I have a database server with few main databases, and few dozens of small ones.
These small databases are kind of intermediary/staging databases for data import from various sources into main database. Data import is a daily task. They are all quite similar in structure as the implementation of these data imports are similar, so basically they have a configuration tables, which define mapping, conversions etc, and the data tables, which contain the results of the import.
Some time ago there have been only the handful of small ones, but now I have more then 20 of them will grow further with the number of supported data feeds.
I have just migrated all the server environment to SQL Server 2008, and having some time now for clean-up/refactoring, I am thinking to merge all of data-import databases into just one database, and use database schema to separate them.
Question-0: Any other ideas for the described situation?
Question-1: Shall I change from a separate database to a separate schema?
Question-2: !!!: Any tricky thing to be careful about in database schema implementation?
Edit-1: highlighted question-2 as the most 'unanswered' currently.
In your instance, I would probably put merge the databases into one. I don't really see a reason to have them separated, and merging them will reduce the amount of work you have to do to support backups etc. If you were importing data from a data source once and then never using the staging tables again, I could see the reason to bring up separate databases to handle the data transformation. Since you use these tables on an ongoing basis, I would much rather keep them together so that I only have to go to one place to find the full end to end state of the production data and the data load states.

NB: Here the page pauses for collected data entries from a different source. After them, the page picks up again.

(* ===== verification/ReplicationRestart.v ===== *)
(** * ReplicationRestart: what a repository of replications keeps
    (replication/replication_repository/repo.rs)

    The file has the settings of the replications after every operation, so that a restart
    finds them; but a start writes the file anew with each replication that it loads. *)

From stdpp Require Import prelude gmap strings sorting.
From Stdlib Require Import ZArith Lia SpecFloat.
From S2P Require Import Prelude Collections Proto Text Value Condition Parser Filters Replication ReplicationTask ReplicationSettings.
From S2P Require Import ReplicationRepo.
Open Scope Z_scope.

(** ** Restarts *)

(** An operation of the repository. *)
Inductive RepoOp : Type :=
| RCreate (name : string) (s : ReplicationSettings)
| RUpdate (name : string) (s : ReplicationSettings)
| RRemove (name : string)
| RMode (name : string) (mode : ReplicationMode)
| RProvision (name : string) (provisioned : bool)
| RNotify (files : string → option (list Z)) (n : TransactionNotification)
| RStart
| RStop.

Section Life.
Context `{HashIterLaws} `{ByteSize} `{Chrono} `{JsonLaws} `{UrlParser} `{ReplCodecLaws}.
Context (cfg : RepoCfg).

Definition repo_step (r : ReplRepo) (op : RepoEnv * RepoOp) : ReplRepo :=
  let env := op.1 in
  match op.2 with
  | RCreate name s => (create_replication cfg env name s r).2
  | RUpdate name s => (update_replication cfg env name s r).2
  | RRemove name => (remove_replication env name r).2
  | RMode name mode => (repo_set_mode env name mode r).2
  | RProvision name b => (set_replication_provisioned name b r).2
  | RNotify files n => repo_notify files n r
  | RStart => start_all r
  | RStop => stop_all r
  end.

(** The settings by name, which is what is to survive. *)
Definition settings_map (r : ReplRepo) : gmap string ReplicationSettings := ri_settings <$> rr_replications r.

(** The file has the settings of all replications. *)
Definition in_file (m : gmap string ReplicationSettings) (file : option (list Z)) : Prop :=
  ∃ l, decode_repl_repo (default [] file) = Some l ∧ l ≡ₚ (prod_map id (Some ∘ to_proto) <$> map_to_list m).

Definition repo_inv (r : ReplRepo) : Prop := in_file (settings_map r) (rr_file r).

Lemma message_perm (m : gmap string ReplItem) :
  repo_message m ≡ₚ (prod_map id (Some ∘ to_proto) <$> map_to_list (ri_settings <$> m)).
Proof.
  unfold repo_message. rewrite (hash_iter_perm m), map_to_list_fmap, <- list_fmap_compose.
  apply Permutation_refl'. apply list_fmap_ext. by intros _ [name i] _.
Qed.

Lemma save_in_file env r :
  re_save env = Saved → ∃ r', save_repo env r = (Ok tt, r') ∧ rr_replications r' = rr_replications r ∧
    rr_started r' = rr_started r ∧ in_file (settings_map r) (rr_file r').
Proof.
  intros Hs. unfold save_repo. rewrite Hs. eexists. split_and!; [done..|]. simpl. eexists.
  split; [apply repl_repo_roundtrip|]. apply message_perm.
Qed.

(** An environment in which files are written and read and clients are built. *)
Definition env_ok (env : RepoEnv) : Prop := re_save env = Saved ∧ (∀ s, re_client env s = Ok tt) ∧ re_readable env = true.

Lemma with_own_token s : with_token (rp_dst_token s) s = s.
Proof. by destruct s. Qed.

(** The token that is kept. *)
Definition kept_token (old : option ReplicationSettings) (s : ReplicationSettings) : ReplicationSettings :=
  with_token (match rp_dst_token s with Some t => Some t | None => old ≫= rp_dst_token end) s.

Lemma create_or_update_spec env name s r :
  env_ok env →
  (∃ e, check_settings cfg env s = Err e ∧ create_or_update cfg env name s r = (Err e, r)) ∨
  (check_settings cfg env s = Panic ∧ create_or_update cfg env name s r = (Panic, r)) ∨
  (∃ io r', check_settings cfg env s = Ok io ∧ create_or_update cfg env name s r = (Ok tt, r') ∧
    settings_map r' = <[name := kept_token (settings_map r !! name) s]> (settings_map r) ∧
    rr_started r' = rr_started r ∧ in_file (settings_map r') (rr_file r')).
Proof.
  intros (Hs & Hc & _). unfold create_or_update. destruct (check_settings cfg env s) as [io|e|]; [|by eauto..].
  right; right. exists io. unfold task_new, mbind, ST_bind, st_lift, st_get, st_modify, outcome_bind. rewrite Hc.
  match goal with |- context [save_repo env ?x] => destruct (save_in_file env x Hs) as (r' & -> & Hm & Hst & Hf) end.
  exists r'. split_and!; [done|done| |done|].
  - unfold settings_map. rewrite Hm. simpl. rewrite fmap_insert, fmap_delete, insert_delete_eq. f_equal.
    unfold kept_token. f_equal. destruct (rp_dst_token s); [done|]. unfold settings_map. rewrite lookup_fmap.
    by destruct (rr_replications r !! name).
  - unfold settings_map in *. by rewrite Hm.
Qed.
(* ===== verification/BucketQuota.v ===== *)
(** * BucketQuota: a bucket keeps its quota

    Against the interface of an entry, the FIFO quota is shown to remove the oldest
    blocks only, one at a time and only while the quota is exceeded, never those of
    system entries, and to end; the entries of Entry.v satisfy the interface. *)

From stdpp Require Import prelude gmap strings sorting fin_map_dom pretty.
From Stdlib Require Import Ascii ZArith Lia.
From S2P Require Import Prelude Bytes Collections Proto Block BlockIndex Wal Cache BlockManager.
From S2P Require Import BlockManagerRefine Entry Text Split Pattern Bucket.
Local Open Scope string_scope.
Local Open Scope list_scope.
Open Scope Z_scope.

(** What a bucket relies on: an entry is a sequence of blocks of known sizes, the
    oldest first, and removing the oldest one does just that. *)
Class BucketEntryLaws (E : Type) `{BucketEntry E} := {
  entry_ok : E → Prop;
  entry_blocks : E → list (Z * Z);
  entry_blocks_nonneg e : entry_ok e → Forall (λ ib, 0 ≤ ib.2) (entry_blocks e);
  e_size_law e : entry_ok e → e_size e = Ok (u64_wrap (foldr Z.add 0 (entry_blocks e).*2));
  e_info_law e : entry_ok e → ∃ i, e_info e = Ok i;
  e_remove_none e : entry_ok e → entry_blocks e = [] → e_remove_oldest e = (Err InternalServerError, e);
  e_remove_some e ib bs : entry_ok e → entry_blocks e = ib :: bs →
    ∃ e', e_remove_oldest e = (Ok tt, e') ∧ entry_ok e' ∧ entry_blocks e' = bs
}.

Section Quota.
Context {E : Type} `{BucketEntryLaws E}.
Implicit Types (es : list (string * E)) (e : E) (name : string) (content quota : Z).

Definition bytes e : Z := foldr Z.add 0 (entry_blocks e).*2.
Definition total es : Z := foldr Z.add 0 (bytes <$> es.*2).
Definition block_count es : nat := foldr Nat.add 0%nat ((λ e, length (entry_blocks e)) <$> es.*2).

Definition names_sorted es : Prop := StronglySorted (λ n m, str_cmp n m = Lt) es.*1.
Definition entries_good es : Prop := names_sorted es ∧ Forall entry_ok es.*2.

(** The oldest record of an entry, as its info reports it. *)
Definition reports e (t : Z) : Prop := ∃ i, e_info e = Ok i ∧ ei_oldest_record i = t.

(** One eviction: the quota is exceeded, the entry may be evicted and has a block,
    no other such entry reports an older record, and its oldest block goes. *)
Inductive evict content quota : list (string * E) → list (string * E) → Prop :=
| evict_oldest l1 name e l2 ib bs e' t :
    quota < total (l1 ++ (name, e) :: l2) + content →
    is_eligible_for_fifo_eviction name = true →
    entry_blocks e = ib :: bs → entry_blocks e' = bs →
    reports e t →
    (∀ n2 e2 t2, (n2, e2) ∈ l1 ++ (name, e) :: l2 → is_eligible_for_fifo_eviction n2 = true →
       entry_blocks e2 ≠ [] → reports e2 t2 → t ≤ t2) →
    evict content quota (l1 ++ (name, e) :: l2) (l1 ++ (name, e') :: l2).

(** ** Sums *)

Lemma bytes_nonneg e : entry_ok e → 0 ≤ bytes e.
Proof.
  intros Hok%entry_blocks_nonneg. unfold bytes. induction Hok as [|[i b] l Hb Hl IH]; [done|].
  rewrite fmap_cons. cbn [foldr fst snd] in *. lia.
Qed.

Lemma total_cons n e es : total ((n, e) :: es) = bytes e + total es.
Proof. done. Qed.

Lemma total_app es1 es2 : total (es1 ++ es2) = total es1 + total es2.
Proof.
  unfold total. rewrite !fmap_app. induction (bytes <$> es1.*2) as [|x l IH]; simpl; lia.
Qed.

2008 is really good at handling database partitioning too, if the db gets too large, or you need to separate data for security reasons you get the benefit of having a single db with the advantages like having several smaller ones. You won't get that with multiple smaller dbs.
When we migrated we had a very similar situation and I ended up moving everything into one some-what large Importing database like you have hinted towards. We did not, however, separate them using schemas.
Because the database is the unit of referential integrity and backup, if you are bringing in large amounts of data for staging which does not need to be backed up on the same schedule, it might be easiest to keep it in a separate DB.
You can use a single DB with multiple file groups and different backups, but it will require a lot more design.
The basic factors this will depend on are: recovery model, backup objectives, usage patterns and amount of effort to design and maintain your file group design.
All the prior answers work for me, particularly your comment about selectively combining databases -- if some are very busy, very large, or process sensitive data, you might want to keep them separate, or in separate groupings. This would make it easier to configure backups/restores and disk/drive allocation (give the busy ones their own set of spindles).
Like possibly most database developers, I have dealt almost exclusively with objects in the dbo schema, but I have done some recent work with other schemas. The main gotcha I've encountered is remembering to always specify the schema when referring to any database object. Never assume that any given connection will reference an object in the schema you want it to--always be clear and precise!
I would put all your import staging tables in one database separate from your regular production databse as the backup needs may be very different. This database should also contains things like your configuration management for SSIS packages, any logging tables, any import metadata tables (we keep track of every run of the imports and the status of that run as well as a bazillion other things about the import like the filename, the normal file size, etc. Comes in handy for researching problems and for adding checks to the processing. We usea a schema that is by client and then an additional schema for objects realted to the importing/exporting process (logs, meta data etc.)